» **TASK INSTRUCTIONS**
Go from the first line below to the one with "destruct rows as" and print each line exactly.

——————

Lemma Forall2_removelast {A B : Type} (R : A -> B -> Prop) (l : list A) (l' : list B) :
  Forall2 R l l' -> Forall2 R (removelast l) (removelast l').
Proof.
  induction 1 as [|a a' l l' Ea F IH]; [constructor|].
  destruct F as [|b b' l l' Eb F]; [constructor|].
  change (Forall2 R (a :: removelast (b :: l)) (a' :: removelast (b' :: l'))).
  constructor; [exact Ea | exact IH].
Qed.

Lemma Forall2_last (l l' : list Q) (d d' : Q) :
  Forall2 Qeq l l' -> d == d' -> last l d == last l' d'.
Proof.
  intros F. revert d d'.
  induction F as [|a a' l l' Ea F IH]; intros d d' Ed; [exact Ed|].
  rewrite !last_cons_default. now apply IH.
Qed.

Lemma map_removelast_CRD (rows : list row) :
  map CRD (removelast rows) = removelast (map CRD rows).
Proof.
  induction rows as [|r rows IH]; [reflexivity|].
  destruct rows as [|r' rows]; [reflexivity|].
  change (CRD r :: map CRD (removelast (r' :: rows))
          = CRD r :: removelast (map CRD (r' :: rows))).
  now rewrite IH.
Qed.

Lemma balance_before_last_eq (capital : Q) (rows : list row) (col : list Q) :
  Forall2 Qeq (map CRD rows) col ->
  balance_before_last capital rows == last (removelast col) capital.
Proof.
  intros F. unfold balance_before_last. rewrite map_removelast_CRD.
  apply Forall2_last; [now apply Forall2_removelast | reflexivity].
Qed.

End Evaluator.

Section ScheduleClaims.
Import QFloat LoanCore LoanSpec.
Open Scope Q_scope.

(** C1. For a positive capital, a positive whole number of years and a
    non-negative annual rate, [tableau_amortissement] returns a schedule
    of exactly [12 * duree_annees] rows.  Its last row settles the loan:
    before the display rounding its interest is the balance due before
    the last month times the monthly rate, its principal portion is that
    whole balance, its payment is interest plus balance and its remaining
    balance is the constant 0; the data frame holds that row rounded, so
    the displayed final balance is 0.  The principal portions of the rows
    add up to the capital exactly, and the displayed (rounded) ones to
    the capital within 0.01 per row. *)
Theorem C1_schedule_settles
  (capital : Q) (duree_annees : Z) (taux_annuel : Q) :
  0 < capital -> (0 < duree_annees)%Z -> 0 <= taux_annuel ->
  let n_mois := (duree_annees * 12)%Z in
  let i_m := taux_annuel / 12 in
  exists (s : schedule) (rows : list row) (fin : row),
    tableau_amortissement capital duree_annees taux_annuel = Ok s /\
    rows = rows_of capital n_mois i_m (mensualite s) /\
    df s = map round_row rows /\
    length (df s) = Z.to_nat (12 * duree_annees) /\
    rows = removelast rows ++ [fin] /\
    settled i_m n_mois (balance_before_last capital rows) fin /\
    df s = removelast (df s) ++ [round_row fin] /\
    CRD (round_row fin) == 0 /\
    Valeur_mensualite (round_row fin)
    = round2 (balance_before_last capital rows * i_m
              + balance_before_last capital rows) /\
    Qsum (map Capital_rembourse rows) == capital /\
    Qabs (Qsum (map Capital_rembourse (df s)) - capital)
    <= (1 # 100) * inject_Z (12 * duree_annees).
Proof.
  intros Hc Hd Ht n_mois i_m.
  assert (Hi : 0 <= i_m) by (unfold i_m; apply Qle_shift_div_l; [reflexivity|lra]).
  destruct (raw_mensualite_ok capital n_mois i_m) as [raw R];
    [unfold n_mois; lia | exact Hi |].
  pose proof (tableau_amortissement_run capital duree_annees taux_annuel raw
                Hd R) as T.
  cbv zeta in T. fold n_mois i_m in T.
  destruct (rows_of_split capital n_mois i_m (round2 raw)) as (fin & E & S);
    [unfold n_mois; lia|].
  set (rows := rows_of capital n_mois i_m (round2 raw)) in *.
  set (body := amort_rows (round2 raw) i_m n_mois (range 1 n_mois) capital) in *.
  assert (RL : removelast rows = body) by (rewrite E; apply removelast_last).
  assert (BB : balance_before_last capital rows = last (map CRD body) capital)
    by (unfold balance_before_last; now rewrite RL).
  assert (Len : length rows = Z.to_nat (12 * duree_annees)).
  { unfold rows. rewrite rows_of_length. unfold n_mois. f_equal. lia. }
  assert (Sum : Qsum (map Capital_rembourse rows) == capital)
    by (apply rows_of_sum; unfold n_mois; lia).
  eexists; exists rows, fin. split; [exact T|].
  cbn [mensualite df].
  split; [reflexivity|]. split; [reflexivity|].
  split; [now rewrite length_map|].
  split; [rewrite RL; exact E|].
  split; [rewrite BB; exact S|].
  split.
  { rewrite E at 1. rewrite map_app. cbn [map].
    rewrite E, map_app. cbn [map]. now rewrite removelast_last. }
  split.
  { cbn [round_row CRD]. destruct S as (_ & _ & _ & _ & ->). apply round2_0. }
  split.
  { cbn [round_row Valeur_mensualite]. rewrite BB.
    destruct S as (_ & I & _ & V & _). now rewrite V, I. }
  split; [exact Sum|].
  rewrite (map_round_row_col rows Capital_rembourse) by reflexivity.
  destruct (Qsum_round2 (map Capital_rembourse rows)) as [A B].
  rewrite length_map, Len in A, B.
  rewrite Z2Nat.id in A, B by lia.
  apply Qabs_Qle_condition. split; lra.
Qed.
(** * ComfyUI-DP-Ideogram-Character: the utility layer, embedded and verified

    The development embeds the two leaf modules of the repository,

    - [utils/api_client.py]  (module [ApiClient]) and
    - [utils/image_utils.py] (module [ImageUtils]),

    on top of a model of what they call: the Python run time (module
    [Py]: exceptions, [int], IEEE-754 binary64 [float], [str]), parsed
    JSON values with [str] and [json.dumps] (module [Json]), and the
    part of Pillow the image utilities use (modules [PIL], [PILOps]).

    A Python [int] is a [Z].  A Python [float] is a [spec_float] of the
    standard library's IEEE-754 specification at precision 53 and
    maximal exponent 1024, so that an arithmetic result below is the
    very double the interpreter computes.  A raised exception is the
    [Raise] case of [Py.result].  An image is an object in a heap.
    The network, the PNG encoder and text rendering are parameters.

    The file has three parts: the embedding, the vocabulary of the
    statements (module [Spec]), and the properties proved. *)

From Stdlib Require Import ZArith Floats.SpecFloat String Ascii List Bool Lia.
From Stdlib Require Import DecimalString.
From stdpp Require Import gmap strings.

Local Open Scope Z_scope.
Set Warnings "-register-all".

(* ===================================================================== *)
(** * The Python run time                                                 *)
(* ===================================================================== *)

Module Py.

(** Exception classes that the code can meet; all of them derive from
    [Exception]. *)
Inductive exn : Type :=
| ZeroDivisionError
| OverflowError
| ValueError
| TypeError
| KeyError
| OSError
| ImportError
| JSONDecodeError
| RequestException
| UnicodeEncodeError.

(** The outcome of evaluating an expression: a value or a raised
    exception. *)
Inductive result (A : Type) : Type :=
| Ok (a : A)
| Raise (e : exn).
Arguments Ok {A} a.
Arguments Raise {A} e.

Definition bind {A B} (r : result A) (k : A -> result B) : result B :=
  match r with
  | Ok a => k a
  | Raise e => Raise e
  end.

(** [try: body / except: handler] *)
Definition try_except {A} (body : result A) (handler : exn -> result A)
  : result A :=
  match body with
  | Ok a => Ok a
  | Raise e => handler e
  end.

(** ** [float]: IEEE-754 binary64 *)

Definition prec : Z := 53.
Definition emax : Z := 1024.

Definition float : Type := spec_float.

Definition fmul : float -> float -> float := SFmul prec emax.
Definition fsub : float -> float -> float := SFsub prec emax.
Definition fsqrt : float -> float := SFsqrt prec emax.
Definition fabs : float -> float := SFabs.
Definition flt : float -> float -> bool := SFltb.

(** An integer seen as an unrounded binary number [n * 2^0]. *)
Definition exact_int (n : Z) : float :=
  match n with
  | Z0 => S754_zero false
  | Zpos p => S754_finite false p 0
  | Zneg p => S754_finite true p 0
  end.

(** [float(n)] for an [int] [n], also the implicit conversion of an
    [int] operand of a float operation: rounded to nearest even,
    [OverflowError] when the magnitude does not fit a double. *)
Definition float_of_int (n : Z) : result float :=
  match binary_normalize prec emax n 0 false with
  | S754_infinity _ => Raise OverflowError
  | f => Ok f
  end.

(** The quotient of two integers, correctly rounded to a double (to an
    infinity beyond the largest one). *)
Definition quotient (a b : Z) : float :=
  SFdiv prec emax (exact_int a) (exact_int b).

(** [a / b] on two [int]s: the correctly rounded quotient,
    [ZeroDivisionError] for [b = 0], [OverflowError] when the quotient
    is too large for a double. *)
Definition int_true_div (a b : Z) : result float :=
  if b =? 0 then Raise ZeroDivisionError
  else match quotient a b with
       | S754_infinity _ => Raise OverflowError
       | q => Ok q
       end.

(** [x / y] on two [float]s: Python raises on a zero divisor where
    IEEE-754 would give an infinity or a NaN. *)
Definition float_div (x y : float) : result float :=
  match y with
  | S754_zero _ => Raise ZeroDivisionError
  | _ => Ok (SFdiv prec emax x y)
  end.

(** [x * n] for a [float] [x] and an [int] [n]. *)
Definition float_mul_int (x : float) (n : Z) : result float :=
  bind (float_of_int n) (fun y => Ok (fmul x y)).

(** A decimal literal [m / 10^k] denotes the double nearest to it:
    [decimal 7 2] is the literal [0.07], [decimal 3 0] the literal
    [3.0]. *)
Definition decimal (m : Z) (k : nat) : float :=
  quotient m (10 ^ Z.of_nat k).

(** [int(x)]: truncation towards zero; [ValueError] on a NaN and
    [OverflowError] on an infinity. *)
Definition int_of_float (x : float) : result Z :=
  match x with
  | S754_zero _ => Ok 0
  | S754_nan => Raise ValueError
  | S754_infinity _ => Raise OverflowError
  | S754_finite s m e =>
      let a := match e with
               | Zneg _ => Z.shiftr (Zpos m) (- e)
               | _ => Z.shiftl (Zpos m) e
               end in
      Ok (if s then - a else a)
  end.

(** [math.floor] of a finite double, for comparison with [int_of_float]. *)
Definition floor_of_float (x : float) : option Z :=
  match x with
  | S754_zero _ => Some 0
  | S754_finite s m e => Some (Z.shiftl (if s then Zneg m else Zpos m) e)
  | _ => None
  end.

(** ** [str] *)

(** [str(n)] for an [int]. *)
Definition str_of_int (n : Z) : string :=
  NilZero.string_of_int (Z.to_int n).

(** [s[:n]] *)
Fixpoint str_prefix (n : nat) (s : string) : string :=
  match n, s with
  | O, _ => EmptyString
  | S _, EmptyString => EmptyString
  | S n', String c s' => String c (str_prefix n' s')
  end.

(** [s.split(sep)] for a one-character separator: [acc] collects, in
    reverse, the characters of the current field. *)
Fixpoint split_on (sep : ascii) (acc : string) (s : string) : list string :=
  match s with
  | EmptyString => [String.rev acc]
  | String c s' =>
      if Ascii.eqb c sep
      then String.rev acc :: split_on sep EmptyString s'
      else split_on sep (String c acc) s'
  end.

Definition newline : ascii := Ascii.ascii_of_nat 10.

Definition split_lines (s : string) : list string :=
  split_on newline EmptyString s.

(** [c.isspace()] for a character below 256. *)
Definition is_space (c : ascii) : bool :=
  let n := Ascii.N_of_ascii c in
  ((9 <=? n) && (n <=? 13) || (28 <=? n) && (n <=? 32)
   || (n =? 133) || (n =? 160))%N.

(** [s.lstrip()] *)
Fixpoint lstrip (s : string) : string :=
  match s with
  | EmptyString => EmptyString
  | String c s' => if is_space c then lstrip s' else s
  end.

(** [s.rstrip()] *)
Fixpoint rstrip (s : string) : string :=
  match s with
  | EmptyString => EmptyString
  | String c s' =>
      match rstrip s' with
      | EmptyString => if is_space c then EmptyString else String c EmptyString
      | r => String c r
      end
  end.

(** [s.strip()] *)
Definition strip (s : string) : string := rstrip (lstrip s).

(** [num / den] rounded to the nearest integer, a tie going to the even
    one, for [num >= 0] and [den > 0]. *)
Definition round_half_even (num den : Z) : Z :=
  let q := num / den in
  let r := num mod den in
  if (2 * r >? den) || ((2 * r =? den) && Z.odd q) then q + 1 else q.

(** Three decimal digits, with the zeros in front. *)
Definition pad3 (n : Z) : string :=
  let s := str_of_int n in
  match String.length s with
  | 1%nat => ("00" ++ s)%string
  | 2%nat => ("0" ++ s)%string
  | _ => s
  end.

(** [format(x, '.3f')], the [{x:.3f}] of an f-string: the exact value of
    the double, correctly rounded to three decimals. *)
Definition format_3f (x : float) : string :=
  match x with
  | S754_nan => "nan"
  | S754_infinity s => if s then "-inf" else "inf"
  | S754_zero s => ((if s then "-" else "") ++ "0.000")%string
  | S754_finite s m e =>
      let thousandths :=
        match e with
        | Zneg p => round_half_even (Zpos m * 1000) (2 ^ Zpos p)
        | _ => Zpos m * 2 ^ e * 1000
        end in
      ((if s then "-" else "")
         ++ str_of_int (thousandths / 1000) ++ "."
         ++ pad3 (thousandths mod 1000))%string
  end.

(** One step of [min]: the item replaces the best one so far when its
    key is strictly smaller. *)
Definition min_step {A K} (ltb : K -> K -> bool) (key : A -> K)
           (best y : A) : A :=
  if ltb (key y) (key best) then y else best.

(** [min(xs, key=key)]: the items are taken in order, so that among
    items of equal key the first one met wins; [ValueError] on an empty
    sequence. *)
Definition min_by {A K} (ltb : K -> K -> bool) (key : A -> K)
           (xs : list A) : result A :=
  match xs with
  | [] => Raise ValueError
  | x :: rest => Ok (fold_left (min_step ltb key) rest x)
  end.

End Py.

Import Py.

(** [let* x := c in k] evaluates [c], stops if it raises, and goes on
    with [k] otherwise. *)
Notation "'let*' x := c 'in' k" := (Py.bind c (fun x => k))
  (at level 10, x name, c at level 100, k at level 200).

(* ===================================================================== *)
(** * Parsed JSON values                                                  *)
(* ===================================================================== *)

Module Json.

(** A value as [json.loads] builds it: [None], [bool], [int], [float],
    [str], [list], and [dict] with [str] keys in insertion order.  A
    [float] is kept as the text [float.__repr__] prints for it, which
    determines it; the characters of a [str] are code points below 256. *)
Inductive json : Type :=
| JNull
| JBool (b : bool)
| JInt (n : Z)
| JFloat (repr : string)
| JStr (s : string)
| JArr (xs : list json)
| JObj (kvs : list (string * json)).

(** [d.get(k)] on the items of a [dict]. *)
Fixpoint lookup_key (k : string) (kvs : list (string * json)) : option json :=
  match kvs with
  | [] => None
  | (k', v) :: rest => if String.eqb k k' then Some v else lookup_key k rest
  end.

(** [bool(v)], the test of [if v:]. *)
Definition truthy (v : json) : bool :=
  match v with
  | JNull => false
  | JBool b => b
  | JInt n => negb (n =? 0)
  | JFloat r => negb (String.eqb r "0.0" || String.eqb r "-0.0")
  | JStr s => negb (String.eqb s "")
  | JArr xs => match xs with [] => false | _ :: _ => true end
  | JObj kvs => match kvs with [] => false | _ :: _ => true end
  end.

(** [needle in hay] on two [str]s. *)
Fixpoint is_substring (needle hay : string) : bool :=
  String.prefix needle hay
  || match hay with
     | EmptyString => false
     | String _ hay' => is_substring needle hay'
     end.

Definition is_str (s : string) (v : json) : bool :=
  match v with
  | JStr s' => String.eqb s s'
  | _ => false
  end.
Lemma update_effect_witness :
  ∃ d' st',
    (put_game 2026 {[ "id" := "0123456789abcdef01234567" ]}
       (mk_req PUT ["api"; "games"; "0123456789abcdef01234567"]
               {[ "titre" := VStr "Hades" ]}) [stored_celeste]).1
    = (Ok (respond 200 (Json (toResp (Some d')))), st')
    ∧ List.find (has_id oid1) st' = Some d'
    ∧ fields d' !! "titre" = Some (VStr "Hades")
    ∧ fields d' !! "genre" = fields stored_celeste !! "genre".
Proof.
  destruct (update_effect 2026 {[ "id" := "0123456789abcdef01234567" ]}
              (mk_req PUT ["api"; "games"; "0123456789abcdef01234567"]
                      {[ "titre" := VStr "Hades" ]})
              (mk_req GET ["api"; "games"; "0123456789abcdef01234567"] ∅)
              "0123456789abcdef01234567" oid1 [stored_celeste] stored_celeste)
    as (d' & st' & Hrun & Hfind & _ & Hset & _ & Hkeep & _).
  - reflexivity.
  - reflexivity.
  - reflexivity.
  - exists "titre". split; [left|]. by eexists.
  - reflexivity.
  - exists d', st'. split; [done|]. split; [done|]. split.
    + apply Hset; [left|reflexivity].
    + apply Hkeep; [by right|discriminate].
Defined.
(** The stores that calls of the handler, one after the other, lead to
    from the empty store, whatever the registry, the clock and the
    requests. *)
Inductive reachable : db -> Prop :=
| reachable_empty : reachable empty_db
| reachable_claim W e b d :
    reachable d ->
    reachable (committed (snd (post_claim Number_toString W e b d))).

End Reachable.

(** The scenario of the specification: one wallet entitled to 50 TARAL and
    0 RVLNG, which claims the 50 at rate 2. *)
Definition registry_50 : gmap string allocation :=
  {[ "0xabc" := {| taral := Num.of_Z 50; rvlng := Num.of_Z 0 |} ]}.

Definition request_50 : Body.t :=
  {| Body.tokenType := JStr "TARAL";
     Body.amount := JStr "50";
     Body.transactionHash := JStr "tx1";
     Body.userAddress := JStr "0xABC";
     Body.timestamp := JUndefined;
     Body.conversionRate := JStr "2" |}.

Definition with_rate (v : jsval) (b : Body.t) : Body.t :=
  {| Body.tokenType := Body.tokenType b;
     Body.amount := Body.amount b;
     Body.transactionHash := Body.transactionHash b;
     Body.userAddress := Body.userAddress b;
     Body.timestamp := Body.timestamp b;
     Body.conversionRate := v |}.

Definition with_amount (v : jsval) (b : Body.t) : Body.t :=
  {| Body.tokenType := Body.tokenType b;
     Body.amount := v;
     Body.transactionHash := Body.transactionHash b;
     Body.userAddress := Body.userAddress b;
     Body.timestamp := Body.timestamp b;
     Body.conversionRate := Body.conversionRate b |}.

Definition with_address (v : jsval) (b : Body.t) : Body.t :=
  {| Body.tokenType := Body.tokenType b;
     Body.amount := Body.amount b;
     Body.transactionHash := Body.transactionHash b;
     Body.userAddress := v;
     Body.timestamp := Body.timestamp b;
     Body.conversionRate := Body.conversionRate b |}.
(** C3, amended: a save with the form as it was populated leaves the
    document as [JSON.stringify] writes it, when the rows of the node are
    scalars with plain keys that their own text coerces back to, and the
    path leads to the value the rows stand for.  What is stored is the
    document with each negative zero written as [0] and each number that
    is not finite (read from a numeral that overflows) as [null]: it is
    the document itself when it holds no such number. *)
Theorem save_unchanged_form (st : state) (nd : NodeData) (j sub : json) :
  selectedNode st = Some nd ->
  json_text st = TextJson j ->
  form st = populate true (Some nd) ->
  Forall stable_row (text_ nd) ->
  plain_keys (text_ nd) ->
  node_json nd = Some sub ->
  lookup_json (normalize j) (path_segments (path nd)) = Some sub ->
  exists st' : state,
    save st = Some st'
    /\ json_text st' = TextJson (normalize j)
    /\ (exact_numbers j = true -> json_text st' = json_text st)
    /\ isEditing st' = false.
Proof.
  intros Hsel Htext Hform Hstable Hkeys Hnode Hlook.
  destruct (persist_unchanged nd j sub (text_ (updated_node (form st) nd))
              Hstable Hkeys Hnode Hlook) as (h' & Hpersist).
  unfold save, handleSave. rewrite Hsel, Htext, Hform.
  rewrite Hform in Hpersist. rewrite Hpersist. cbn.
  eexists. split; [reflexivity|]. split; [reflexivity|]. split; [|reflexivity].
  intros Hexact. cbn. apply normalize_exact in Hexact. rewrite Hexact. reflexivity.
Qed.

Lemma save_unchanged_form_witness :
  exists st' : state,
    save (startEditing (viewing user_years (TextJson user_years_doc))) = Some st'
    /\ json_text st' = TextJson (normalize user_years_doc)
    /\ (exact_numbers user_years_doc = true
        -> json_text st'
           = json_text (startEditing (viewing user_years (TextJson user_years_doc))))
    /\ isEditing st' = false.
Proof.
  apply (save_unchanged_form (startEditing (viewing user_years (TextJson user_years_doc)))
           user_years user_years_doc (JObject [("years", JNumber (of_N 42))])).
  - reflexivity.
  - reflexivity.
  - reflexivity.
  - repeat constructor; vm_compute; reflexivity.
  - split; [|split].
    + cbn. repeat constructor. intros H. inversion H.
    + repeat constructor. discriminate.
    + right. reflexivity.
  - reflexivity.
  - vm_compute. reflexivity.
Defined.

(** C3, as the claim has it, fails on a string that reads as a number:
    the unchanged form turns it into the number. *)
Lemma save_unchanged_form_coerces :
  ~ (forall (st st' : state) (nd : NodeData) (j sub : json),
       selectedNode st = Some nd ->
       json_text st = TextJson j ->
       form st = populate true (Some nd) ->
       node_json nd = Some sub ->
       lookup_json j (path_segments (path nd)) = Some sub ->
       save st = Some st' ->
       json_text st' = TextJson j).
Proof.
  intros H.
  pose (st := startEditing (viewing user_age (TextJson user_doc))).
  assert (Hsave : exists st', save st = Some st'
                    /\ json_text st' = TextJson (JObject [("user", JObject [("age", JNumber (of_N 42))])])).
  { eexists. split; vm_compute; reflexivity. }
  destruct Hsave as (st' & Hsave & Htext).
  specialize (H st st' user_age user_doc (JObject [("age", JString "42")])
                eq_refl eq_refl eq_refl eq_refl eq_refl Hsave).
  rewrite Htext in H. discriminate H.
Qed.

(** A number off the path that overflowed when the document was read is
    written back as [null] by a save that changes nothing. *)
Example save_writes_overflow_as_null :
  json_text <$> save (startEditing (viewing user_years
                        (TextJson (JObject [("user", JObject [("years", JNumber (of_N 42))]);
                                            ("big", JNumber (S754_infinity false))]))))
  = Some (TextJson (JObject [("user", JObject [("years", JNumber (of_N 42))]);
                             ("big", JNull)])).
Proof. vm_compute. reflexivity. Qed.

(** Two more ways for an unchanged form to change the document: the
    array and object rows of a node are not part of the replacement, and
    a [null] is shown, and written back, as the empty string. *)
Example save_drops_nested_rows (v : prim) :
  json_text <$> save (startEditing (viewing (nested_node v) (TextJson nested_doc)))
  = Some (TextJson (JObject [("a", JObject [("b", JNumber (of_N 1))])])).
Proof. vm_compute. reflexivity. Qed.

——————

» **RESULT**
Lemma Forall2_removelast {A B : Type} (R : A -> B -> Prop) (l : list A) (l' : list B) :
  Forall2 R l l' -> Forall2 R (removelast l) (removelast l').
Proof.
  induction 1 as [|a a' l l' Ea F IH]; [constructor|].
  destruct F as [|b b' l l' Eb F]; [constructor|].
  change (Forall2 R (a :: removelast (b :: l)) (a' :: removelast (b' :: l'))).
  constructor; [exact Ea | exact IH].
Qed.

Lemma Forall2_last (l l' : list Q) (d d' : Q) :
  Forall2 Qeq l l' -> d == d' -> last l d == last l' d'.
Proof.
  intros F. revert d d'.
  induction F as [|a a' l l' Ea F IH]; intros d d' Ed; [exact Ed|].
  rewrite !last_cons_default. now apply IH.
Qed.

Lemma map_removelast_CRD (rows : list row) :
  map CRD (removelast rows) = removelast (map CRD rows).
Proof.
  induction rows as [|r rows IH]; [reflexivity|].
  destruct rows as [|r' rows]; [reflexivity|].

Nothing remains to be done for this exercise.